One year ago, Andrew Nathan set out on the first leg of a 370-mile, three-day bicycle ride across North Dakota.
One week from now, he’ll return to do the whole thing again – in two days.
But Nathan says his superhuman effort is dwarfed by the work Patriot Assistance Dogs (PAD), the organization he’s pedaling for, does for the region’s servicemembers.
“I just want to have a good ride so we can help veterans and dogs,” Nathan said Wednesday. “I don’t know what could be better.”
A year ago, Nathan raised nearly $35,000 for PAD and received national recognition for his fundraising efforts.
Now, the Hillsboro man is setting his sights higher and pushing himself harder for the organization he believes so much in.
Nathan will set out from the Montana border near Beach, N.D. Aug. 13 and bike to Steele, N.D. – a distance of more than 200 miles – that Friday.
He’ll follow that up with nearly 165 miles Saturday, taking back roads across the state to the Veterans Memorial Bridge in Fargo that evening.
Nathan said he hopes to meet up with fellow cyclists for the final leg of the journey – a 22-mile jaunt from Gordy’s Travel Plaza in Casselton, N.D. to Fargo – to raise awareness for the average of 22 veterans lost each day to suicide.
Ray Pizarro, a board member for PAD and a National Guardsman from Fargo who served a pair of deployments in the early 2000s, said Nathan’s support of PAD is working to bring that number down.

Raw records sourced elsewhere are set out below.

(* ===== verification/ParserTheorems.v ===== *)
(** * What the parser guarantees

    The properties of [src/http_parse.c], on the C memory, each with a concrete
    request on which its hypotheses hold. *)
From S2P Require Import Prelude.
From S2P Require Import CLib.
From S2P Require Import Config.
From S2P Require Import HttpParse.
From S2P Require Import HttpGrammar.
From S2P Require Import HttpParseProofs.
From S2P Require Import GrammarFacts.

(** ** A concrete setting for the witnesses *)
Definition zeros (n : nat) : obj := replicate n NUL.
Definition blank_request : http_request_t :=
  HttpRequest (zeros 16) (zeros 4096) (zeros 4096) (zeros 16)
    (replicate 64 (HttpHeader (zeros 128) (zeros 4096))) 7.
Definition blank_stack : parse_stack := ParseStack (zeros 4096) (zeros 4096).
Definition sample_config : server_config_t :=
  ServerConfig 8080 10 10 (lit "public") 16384 2 128 4096.
Definition sample_request : request :=
  Request (lit "GET") (lit "/a b") (lit "x=1") (lit "HTTP/1.1")
    [(lit "Host", lit "localhost"); (lit "Accept", lit "*/*")].

Lemma blank_request_wf : wf_request blank_request.
Proof. constructor; try reflexivity. by apply Forall_replicate. Qed.
Lemma blank_stack_wf : wf_stack blank_stack.
Proof. by split. Qed.
Lemma sample_limits : limits_ok sample_config.
Proof. by constructor. Qed.
Lemma sample_fields_wf : Forall (field_wf sample_config) (rq_fields sample_request).
Proof.
  apply Forall_cons; split; [|apply Forall_cons; split; [|constructor]];
    (constructor; [decide_now|reflexivity|decide_now|reflexivity|];
     split; simpl; intros b [= <-]; decide_now).
Qed.
Lemma sample_renderable : renderable sample_config sample_request.
Proof.
  constructor; [decide_now|vm_compute; lia|by left|done|decide_now|decide_now|vm_compute; lia|].
  apply sample_fields_wf.
Qed.

(** ** The parser implements the grammar *)
Section correctness.
Context (cfg : server_config_t) (Hcfg : limits_ok cfg).
Context (stk : parse_stack) (Hstk : wf_stack stk).
Context (r : http_request_t) (Hr : wf_request r).

Lemma parse_run buffer s :
  cstr_of buffer = Some s →
  ∃ code r' rq rest, http_parse_request stk (Some buffer) (Some r) cfg ⇓ (code, Some r') ∧
    wf_request r' ∧ parse_outcome cfg s code rq rest ∧
    (code = HTTP_PARSE_OK → denotes r' rq).
Proof using Hcfg Hstk Hr.
  intros Hs.
  destruct (returns_elim _ _ (http_parse_request_refines buffer s Hs cfg Hcfg stk r Hr Hstk))
    as ([code o] & Hrun & r' & rq & rest & Ho & Hr' & Hout & Hd).
  simpl in Ho. subst o. eauto 10.
Qed.

(** C8: [http_parse_request] implements the request grammar.  On every
    NUL-terminated buffer, whatever the previous contents of the request and of
    the local arrays, it returns (no access outside an array, no loop that does
    not end) a code that the grammar gives to the string in the buffer and no
    other, and with HTTP_PARSE_OK the request in memory holds exactly the
    method, path, query, version and fields the grammar gives. *)
Theorem http_parse_request_correct buffer s :
  cstr_of buffer = Some s →
  ∃ code r', http_parse_request stk (Some buffer) (Some r) cfg ⇓ (code, Some r') ∧
    wf_request r' ∧ (∃ rq rest, parse_outcome cfg s code rq rest) ∧
    (∀ code' rq rest, parse_outcome cfg s code' rq rest →
       code' = code ∧ (code = HTTP_PARSE_OK → denotes r' rq)).
Proof using Hcfg Hstk Hr.
  intros Hs. destruct (parse_run buffer s Hs) as (code & r' & rq & rest & Hrun & Hr' & Ho & Hd).
  exists code, r'. split_and!; try done; [by exists rq, rest|].
  intros code' rq' rest' Ho'.
  destruct (parse_outcome_det _ _ _ _ _ _ _ _ Ho Ho') as [-> Heq].
  split; [done|]. intros Hok. destruct (Heq Hok) as [<- _]. by apply Hd.
Qed.

(** C11: an accepted request is well formed: a token method, an absolute path
    without control characters, at most http_max_headers fields, each with a
    token name and a trimmed value within the configured lengths. *)
Theorem http_parse_request_accepted_wf buffer s r' :
  cstr_of buffer = Some s →
  http_parse_request stk (Some buffer) (Some r) cfg ⇓ (HTTP_PARSE_OK, Some r') →
  ∃ rq, denotes r' rq ∧ request_wf cfg rq.
Proof using Hcfg Hstk Hr.
  intros Hs Hrun. destruct (parse_run buffer s Hs) as (code & r1 & rq & rest & Hrun' & _ & Ho & Hd).
  rewrite Hrun in Hrun'. injection Hrun' as <- <-. exists rq. split; [by apply Hd|].
  eapply parse_request_wf; [apply (lim_headers _ Hcfg)|done].
Qed.

(** C10: a request rendered as a message is parsed back to itself, when it has
    at most http_max_headers fields; with more fields the parser answers
    HTTP_PARSE_HEADERS_TOO_LARGE. *)
Theorem http_parse_request_roundtrip rq junk :
  renderable cfg rq →
  ∃ code r', http_parse_request stk (Some (render rq ++ NUL :: junk)) (Some r) cfg
               ⇓ (code, Some r') ∧
    (Z.of_nat (length (rq_fields rq)) <= http_max_headers cfg →
       code = HTTP_PARSE_OK ∧ denotes r' rq) ∧
    (http_max_headers cfg < Z.of_nat (length (rq_fields rq)) →
       code = HTTP_PARSE_HEADERS_TOO_LARGE).
Proof using Hcfg Hstk Hr.
  intros Hq. pose proof (cstr_of_app (render rq) junk (render_no_nul _ _ Hq)) as Hs.
  destruct (parse_run _ _ Hs) as (code & r' & rq1 & rest1 & Hrun & _ & Ho & Hd).
  exists code, r'. split; [done|].
  destruct (render_front _ _ Hq) as [Hi Hf].
  destruct (parse_fields_render cfg 0 (rq_fields rq) [] (rd_fields _ _ Hq))
    as (fs & c & rest & Hp & Hok & Hmany).
  assert (parse_outcome cfg (render rq) c
    (Request (rq_method rq) (rq_path rq) (rq_query rq) (rq_version rq) fs) rest) as Ho'.
  { eapply outcome_fields; [done|done|]. unfold render at 1.
    rewrite drop_app_add. change (drop 2 (CRLF ++ ?x)) with x. by rewrite app_nil_r in Hp. }
  destruct (parse_outcome_det _ _ _ _ _ _ _ _ Ho Ho') as [-> Heq]. split; intros Hlen.
  - destruct Hok as (-> & -> & _); [lia|]. destruct Heq as [-> _]; [done|].
    split; [done|]. specialize (Hd eq_refl). by destruct rq.
  - apply Hmany; [lia|]. pose proof (lim_headers _ Hcfg). lia.
Qed.
End correctness.

(** C12: framing.  The request length that [http_find_header_end] computes on the
    connection buffer is the length of the message the parser accepts: an
    accepted request of that length holds no NUL and ends, at the first empty
    line, exactly where the next request of the buffer begins. *)
Theorem parse_matches_header_end cfg stk r r' buffer used n :
  limits_ok cfg → wf_stack stk → wf_request r →
  0 <= used <= Z.of_nat (length buffer) → used < 2 ^ 64 →
  http_find_header_end buffer used ⇓ Some n →
  http_parse_request stk (Some (take n buffer ++ [NUL])) (Some r) cfg
    ⇓ (HTTP_PARSE_OK, Some r') →
  ∃ rq, denotes r' rq ∧ parse_request cfg (take n buffer) rq CRLF.
Proof.
  intros Hcfg Hstk Hr Hused H64 Hend Hrun.
  rewrite <- (Z2Nat.id used) in Hend by lia.
  rewrite (http_find_header_end_spec buffer (Z.to_nat used)) in Hend by lia.
  injection Hend as Hend. apply fmap_Some in Hend as (j & Hj & ->).
  assert (take (j + 4) (take (Z.to_nat used) buffer) = take (j + 4) buffer) as Htk.
  { apply find_sub_split in Hj as Hsp. apply (f_equal length) in Hsp.
    apply find_sub_Some in Hj as (_ & Hj & _).
    rewrite !length_app, !length_take, length_drop in Hsp. rewrite length_take in *. simpl in Hsp.
    rewrite take_take. f_equal. lia. }
  destruct (cstr_of_snoc (take (j + 4) buffer)) as (s & Hs & _).
  destruct (parse_run cfg Hcfg stk Hstk r Hr _ _ Hs) as (c & r1 & rq & rest & Hrun' & _ & Ho & Hd).
  rewrite Hrun in Hrun'. injection Hrun' as <- <-.
  rewrite <- Htk in Hs. destruct (parse_request_exact _ _ _ _ _ _ Hj Hs Ho) as [-> ->].
  rewrite Htk in Ho. exists rq. split; [by apply Hd|done].
Qed.

(** C26: [http_find_header_end] returns the offset just after the first CRLF CRLF
    of the first [length] bytes, and NULL exactly when there is none; it reads
    nothing beyond these bytes. *)
Theorem http_find_header_end_first buffer used :
  0 <= used <= Z.of_nat (length buffer) → used < 2 ^ 64 →
  ∃ o, http_find_header_end buffer used ⇓ o ∧
    match o with
    | Some n => (4 ≤ n)%nat ∧ Z.of_nat n <= used ∧
        slice buffer (n - 4) 4 ⇓ [CR; LF; CR; LF] ∧
        ∀ j, (j + 4 < n)%nat → ¬ [CR; LF; CR; LF] `prefix_of` drop j buffer
    | None => ∀ j, Z.of_nat j + 4 <= used → ¬ [CR; LF; CR; LF] `prefix_of` drop j buffer
    end.
Proof.
  intros Hused H64.
  replace (http_find_header_end buffer used)
    with (http_find_header_end buffer (Z.of_nat (Z.to_nat used))) by (f_equal; lia).
  rewrite (http_find_header_end_spec buffer (Z.to_nat used)) by lia.
  eexists. split; [done|]. destruct (find_sub CRLF2 _) as [j|] eqn:Hj; simpl.
  - apply find_sub_split in Hj as Hsp. apply (f_equal length) in Hsp.
    apply find_sub_Some in Hj as (Hp & Hjl & Hmin).
    rewrite !length_app, !length_take, length_drop in Hsp. rewrite length_take in *. simpl in Hsp.
    split_and!; [lia|lia| |].
    + unfold slice. rewrite decide_True by lia. replace (j + 4 - 4)%nat with j by lia.
      destruct Hp as [k Hk]. rewrite skipn_firstn_comm in Hk.
      apply (f_equal (take 4)) in Hk. rewrite take_take in Hk.
      rewrite Nat.min_l in Hk by lia. by rewrite Hk.
    + intros i Hi Hpi. apply (Hmin i); [lia|]. by apply prefix_drop_take; [|simpl; lia].
  - intros i Hi Hpi. apply find_sub_None with (j := i) in Hj; [|rewrite length_take; lia].
    apply Hj. by apply prefix_drop_take; [|simpl; lia].
Qed.

(** C25: percent-decoding.  Whenever the escapes are well formed and the result
    fits, [http_decode_path] decodes; in particular it inverts percent-encoding
    for every path without control characters, including those with "%", "?",
    spaces and bytes above 127, and answers -1 when the path does not fit. *)
Theorem http_decode_path_inverts_encoding p junk decoded :
  Forall path_octet p →
  0 < Z.of_nat (length decoded) < 2 ^ 64 →
  ∃ r d, http_decode_path (pct_encode p ++ NUL :: junk) decoded (Z.of_nat (length decoded))
           ⇓ (r, d) ∧ length d = length decoded ∧
    ((length p < length decoded)%nat → r = 0 ∧ cstr_of d = Some p) ∧
    ((length decoded ≤ length p)%nat → r = -1).
Proof.
  intros Hp Hl. destruct (pct_encode_chars p) as (_ & _ & _ & Hn).
  pose proof (http_decode_path_spec _ _ (cstr_of_app _ junk Hn) decoded _ Hl eq_refl) as H.
  apply returns_elim in H as ([r d] & Hrun & Hd & Hm).
  exists r, d. rewrite pct_decode_encode in Hm by done.
  unfold decoded_fits in Hm. simpl in Hm.
  split_and!; try done; intros Hlt.
  - by rewrite decide_True in Hm by lia.
  - by rewrite decide_False in Hm by lia.
Qed.

(** C27: [http_get_header] returns the value of the first stored field whose name
    equals the given one up to letter case, and NULL exactly when no stored field
    has that name. *)
Theorem http_get_header_first r fs name_o name :
  fields_stored r fs → cstr_of name_o = Some name →
  ∃ o, http_get_header r name_o ⇓ o ∧
    match o with
    | Some ov => ∃ i f, fs !! i = Some f ∧ ci_eq f.1 name ∧ cstr_of ov = Some f.2 ∧
        ∀ j g, (j < i)%nat → fs !! j = Some g → ¬ ci_eq g.1 name
    | None => ∀ j g, fs !! j = Some g → ¬ ci_eq g.1 name
    end.
Proof.
  intros Hfs Hn. destruct (http_get_header_spec r fs Hfs name_o name Hn) as (o & Ho & Hm).
  exists o. split; [done|]. unfold field_value in Hm.
  destruct (list_find _ fs) as [[i f]|] eqn:E; simpl in Hm.
  - destruct Hm as (ov & -> & Hov). apply list_find_Some in E as (Hi & Hc & Hmin).
    exists i, f. split_and!; try done. intros j g Hj Hg. by eapply Hmin.
  - subst o. apply list_find_None in E. rewrite Forall_lookup in E. done.
Qed.

(** ** Witnesses *)
Definition sample_buffer : obj := render sample_request ++ [NUL].
Definition sample_result : outcome (Z * option http_request_t) :=
  http_parse_request blank_stack (Some sample_buffer) (Some blank_request) sample_config.
Definition sample_parsed : http_request_t :=
  match sample_result with Ret (_, Some r) => r | _ => blank_request end.

Lemma http_parse_request_correct_witness :
  cstr_of sample_buffer = Some (render sample_request) ∧
  ∃ code r', sample_result ⇓ (code, Some r') ∧
    wf_request r' ∧ (∃ rq rest, parse_outcome sample_config (render sample_request) code rq rest) ∧
    (∀ code' rq rest, parse_outcome sample_config (render sample_request) code' rq rest →
       code' = code ∧ (code = HTTP_PARSE_OK → denotes r' rq)).
Proof.
  split; [reflexivity|].
  exact (http_parse_request_correct sample_config sample_limits blank_stack blank_stack_wf
    blank_request blank_request_wf sample_buffer _ eq_refl).
Defined.

Lemma http_parse_request_accepted_wf_witness :
  ∃ rq, denotes sample_parsed rq ∧ request_wf sample_config rq.
Proof.
  apply (http_parse_request_accepted_wf sample_config sample_limits blank_stack blank_stack_wf
    blank_request blank_request_wf sample_buffer (render sample_request) sample_parsed).
  - reflexivity.
  - vm_compute. reflexivity.
Defined.

Lemma http_parse_request_roundtrip_witness :
  ∃ code r', sample_result ⇓ (code, Some r') ∧ code = HTTP_PARSE_OK ∧ denotes r' sample_request.
Proof.
  destruct (http_parse_request_roundtrip sample_config sample_limits blank_stack blank_stack_wf
    blank_request blank_request_wf sample_request [] sample_renderable)
    as (code & r' & Hrun & Hok & _).
  exists code, r'. split; [exact Hrun|]. apply Hok. vm_compute. discriminate.
Defined.

(** A second request waits in the buffer behind the first one. *)
Definition sample_pipeline : obj := render sample_request ++ render sample_request.

Lemma parse_matches_header_end_witness :
  ∃ rq, denotes sample_parsed rq ∧
    parse_request sample_config (take (length (render sample_request)) sample_pipeline) rq CRLF.
Proof.
  apply (parse_matches_header_end sample_config blank_stack blank_request sample_parsed
    sample_pipeline (Z.of_nat (length sample_pipeline))).
  - exact sample_limits.
  - exact blank_stack_wf.
  - exact blank_request_wf.
  - vm_compute. split; discriminate.
  - vm_compute. reflexivity.
  - vm_compute. reflexivity.
  - vm_compute. reflexivity.
Defined.

Lemma http_find_header_end_first_witness :
  ∃ o, http_find_header_end sample_pipeline 60 ⇓ o ∧
    match o with
    | Some n => (4 ≤ n)%nat ∧ Z.of_nat n <= 60 ∧
        slice sample_pipeline (n - 4) 4 ⇓ [CR; LF; CR; LF] ∧
        ∀ j, (j + 4 < n)%nat → ¬ [CR; LF; CR; LF] `prefix_of` drop j sample_pipeline
    | None => ∀ j, Z.of_nat j + 4 <= 60 → ¬ [CR; LF; CR; LF] `prefix_of` drop j sample_pipeline
    end.
Proof.
  apply http_find_header_end_first; [vm_compute; split; discriminate|reflexivity].
Defined.

Lemma http_decode_path_inverts_encoding_witness :
  ∃ r d, http_decode_path (pct_encode (lit "/a b%?") ++ [NUL]) (zeros 8) 8 ⇓ (r, d) ∧
    r = 0 ∧ cstr_of d = Some (lit "/a b%?").
Proof.
  destruct (http_decode_path_inverts_encoding (lit "/a b%?") [] (zeros 8))
    as (r & d & Hrun & _ & Hok & _); [decide_now|vm_compute; split; reflexivity|].
  exists r, d. split; [exact Hrun|]. apply Hok. vm_compute. lia.
Defined.

Lemma http_get_header_first_witness :
  ∃ o, http_get_header sample_parsed (lit0 "accept") ⇓ o ∧
    match o with
    | Some ov => ∃ i f, rq_fields sample_request !! i = Some f ∧
        ci_eq f.1 (lit "accept") ∧ cstr_of ov = Some f.2 ∧
        ∀ j g, (j < i)%nat → rq_fields sample_request !! j = Some g → ¬ ci_eq g.1 (lit "accept")
    | None => ∀ j g, rq_fields sample_request !! j = Some g → ¬ ci_eq g.1 (lit "accept")
    end.
Proof.
  apply http_get_header_first; [|reflexivity].
  split; [vm_compute; reflexivity|].
  vm_compute. repeat constructor.
Defined.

Based out of Detroit Lakes, Minn., PAD has rescued, trained and paired more than 230 therapeutic dogs with veterans – many of whom are readjusting to civilian life – across North Dakota, South Dakota, Iowa, Minnesota and Wisconsin.
Each dog costs roughly $16,000 to train to mitigate mental health issues such as anxiety and depression in veterans.
As of 2020, PAD had not lost a single veteran to suicide once they received a service dog.
Pizarro attributed Nathan’s ride last year to helping the organization continue its efforts during a difficult financial year due to COVID-19.
“Drew’s a very humble man,” Pizarro said over the phone Wednesday. “I don’t think enough people outside of the community appreciate the effort that’s being made to raise awareness and funds.”
Nathan is hoping to raise even more money for PAD this year, and hopes pushing himself harder will inspire more to donate.
A 22-year serviceman and instructor with the U.S. Army and Army Reserves, Nathan has taken his warrior mentality to his training over the past year.
He said he barely made it through last year’s ride, which featured hot temperatures, headwinds and a downpour over the final 50 miles of his ride.
To add insult to injury, he had to repair his bike 25 miles away from Fargo.
“It was raining so hard that cars were pulling over underneath the overpasses, and then all of a sudden I blew a tire,” Nathan said.
“My son wanted to end the ride with me, but we had to cannibalize his bike and put his wheel on my bike,” he added. “Then the moment I get into Fargo and I finish, no rain.”
Over the past year, Nathan has upped his training and preparation for next week’s ride.
He’s invested in better biking shoes, better clothing and he says his mind and his body are ready for this challenge.
“I rode 370-some miles in tennis shoes last year,” Nathan said. “I’m in much better physical condition and much more mentally prepared.
“I’m really laying it on the line this year.”
Pizarro will follow Nathan in a support vehicle once again and serve as a manager for the event.
The Fargo man, who will be posting routine Facebook updates and live video from the ride, said Nathan has served as an inspiration for many – especially those veterans who have been helped by PAD.
“They saw a guy who’s not a traditional cyclist – a guy who served his country like anyone else,” Pizarro said. “They’re inspired that one person would want to put himself through so much pain and endurance for an organization he believes in already.”
Nathan doesn’t see himself as special for what he’s doing. In fact, he wants more to join in the experience and support PAD.
He is encouraging others to join in for segments of the journey and hopes for multiple riders to meet him in Casselton for the final leg of the ride.
“If there are people who want to ride along, everyone’s welcome,” he said. “It just helps out with the morale.
“I’m just one little thing, and when my ride is done, it’s done, but PAD is remembered,” Nathan added. “PAD is what needs to be remembered.”